● About this exercise
For the data below, give again exactly the lines from the one containing "lstrip r else s" through the one containing "(** [sep.join(parts)] *)", both ends included, and no others.

● Given entries
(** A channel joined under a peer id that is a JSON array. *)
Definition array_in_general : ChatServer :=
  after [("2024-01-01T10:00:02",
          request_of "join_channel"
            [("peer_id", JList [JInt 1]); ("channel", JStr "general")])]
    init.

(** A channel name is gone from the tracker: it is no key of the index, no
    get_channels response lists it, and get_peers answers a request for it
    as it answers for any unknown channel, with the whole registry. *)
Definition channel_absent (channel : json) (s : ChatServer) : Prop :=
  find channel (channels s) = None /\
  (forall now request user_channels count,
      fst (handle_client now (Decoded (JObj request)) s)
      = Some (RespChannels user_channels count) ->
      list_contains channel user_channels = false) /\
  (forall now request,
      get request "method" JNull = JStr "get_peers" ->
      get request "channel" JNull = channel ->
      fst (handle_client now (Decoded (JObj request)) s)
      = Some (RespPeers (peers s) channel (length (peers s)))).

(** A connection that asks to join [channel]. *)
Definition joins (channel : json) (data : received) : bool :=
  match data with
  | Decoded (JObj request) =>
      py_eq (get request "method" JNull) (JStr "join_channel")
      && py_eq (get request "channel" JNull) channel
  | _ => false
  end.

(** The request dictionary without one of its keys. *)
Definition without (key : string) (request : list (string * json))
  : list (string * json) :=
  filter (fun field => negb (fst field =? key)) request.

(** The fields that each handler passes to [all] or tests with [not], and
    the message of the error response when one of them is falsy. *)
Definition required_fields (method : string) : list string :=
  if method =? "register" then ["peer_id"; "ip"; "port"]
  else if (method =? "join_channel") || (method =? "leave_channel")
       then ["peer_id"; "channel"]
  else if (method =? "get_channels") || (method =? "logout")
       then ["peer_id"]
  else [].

...

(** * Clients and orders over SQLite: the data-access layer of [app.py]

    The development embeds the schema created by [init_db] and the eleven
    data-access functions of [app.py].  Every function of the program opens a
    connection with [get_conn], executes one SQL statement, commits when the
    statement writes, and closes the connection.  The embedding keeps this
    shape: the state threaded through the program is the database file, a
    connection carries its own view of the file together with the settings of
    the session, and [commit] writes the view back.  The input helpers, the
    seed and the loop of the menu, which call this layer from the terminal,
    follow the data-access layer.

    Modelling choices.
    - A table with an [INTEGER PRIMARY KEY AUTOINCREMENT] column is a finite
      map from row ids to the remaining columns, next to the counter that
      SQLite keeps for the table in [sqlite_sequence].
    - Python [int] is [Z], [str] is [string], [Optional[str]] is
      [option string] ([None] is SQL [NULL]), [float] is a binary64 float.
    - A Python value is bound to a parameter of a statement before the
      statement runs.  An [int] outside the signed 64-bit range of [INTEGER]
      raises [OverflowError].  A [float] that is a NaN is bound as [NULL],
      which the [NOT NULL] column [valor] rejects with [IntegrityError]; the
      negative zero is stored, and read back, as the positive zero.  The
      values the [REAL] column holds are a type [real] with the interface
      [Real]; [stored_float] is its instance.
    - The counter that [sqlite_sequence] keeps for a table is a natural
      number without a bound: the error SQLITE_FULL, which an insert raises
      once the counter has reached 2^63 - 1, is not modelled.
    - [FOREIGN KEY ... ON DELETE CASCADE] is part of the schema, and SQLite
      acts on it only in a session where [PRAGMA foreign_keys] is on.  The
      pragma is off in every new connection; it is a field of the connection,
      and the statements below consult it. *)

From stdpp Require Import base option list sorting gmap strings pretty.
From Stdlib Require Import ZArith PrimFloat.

--

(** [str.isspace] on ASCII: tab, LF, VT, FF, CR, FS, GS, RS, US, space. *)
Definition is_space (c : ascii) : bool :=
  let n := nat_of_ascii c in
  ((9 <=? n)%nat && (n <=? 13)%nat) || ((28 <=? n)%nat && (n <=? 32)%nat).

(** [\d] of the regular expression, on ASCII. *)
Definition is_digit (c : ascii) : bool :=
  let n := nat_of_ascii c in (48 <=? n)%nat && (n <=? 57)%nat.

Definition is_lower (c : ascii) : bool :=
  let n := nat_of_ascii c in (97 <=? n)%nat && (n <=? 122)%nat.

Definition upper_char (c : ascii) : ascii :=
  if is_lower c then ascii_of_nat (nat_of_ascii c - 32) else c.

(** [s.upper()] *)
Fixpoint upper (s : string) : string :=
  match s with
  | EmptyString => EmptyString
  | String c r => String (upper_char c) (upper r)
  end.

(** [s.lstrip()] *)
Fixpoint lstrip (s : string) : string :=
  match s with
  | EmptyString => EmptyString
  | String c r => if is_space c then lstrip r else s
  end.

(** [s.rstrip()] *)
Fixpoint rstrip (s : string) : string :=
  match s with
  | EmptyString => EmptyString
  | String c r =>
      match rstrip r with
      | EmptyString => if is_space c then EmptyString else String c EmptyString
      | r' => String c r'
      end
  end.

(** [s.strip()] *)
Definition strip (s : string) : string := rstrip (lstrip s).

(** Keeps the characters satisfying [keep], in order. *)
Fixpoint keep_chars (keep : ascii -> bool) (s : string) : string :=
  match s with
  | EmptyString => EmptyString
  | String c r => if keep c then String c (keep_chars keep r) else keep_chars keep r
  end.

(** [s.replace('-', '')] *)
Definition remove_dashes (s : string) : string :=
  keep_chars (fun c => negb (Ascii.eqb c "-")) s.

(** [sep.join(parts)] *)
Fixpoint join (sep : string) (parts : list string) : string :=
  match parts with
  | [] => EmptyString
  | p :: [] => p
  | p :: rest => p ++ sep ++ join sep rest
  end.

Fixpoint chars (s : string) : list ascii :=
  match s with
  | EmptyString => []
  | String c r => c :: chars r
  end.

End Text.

● Exercise result
  | String c r => if is_space c then lstrip r else s
  end.

(** [s.rstrip()] *)
Fixpoint rstrip (s : string) : string :=
  match s with
  | EmptyString => EmptyString
  | String c r =>
      match rstrip r with
      | EmptyString => if is_space c then EmptyString else String c EmptyString
      | r' => String c r'
      end
  end.

(** [s.strip()] *)
Definition strip (s : string) : string := rstrip (lstrip s).

(** Keeps the characters satisfying [keep], in order. *)
Fixpoint keep_chars (keep : ascii -> bool) (s : string) : string :=
  match s with
  | EmptyString => EmptyString
  | String c r => if keep c then String c (keep_chars keep r) else keep_chars keep r
  end.

(** [s.replace('-', '')] *)
Definition remove_dashes (s : string) : string :=
  keep_chars (fun c => negb (Ascii.eqb c "-")) s.

(** [sep.join(parts)] *)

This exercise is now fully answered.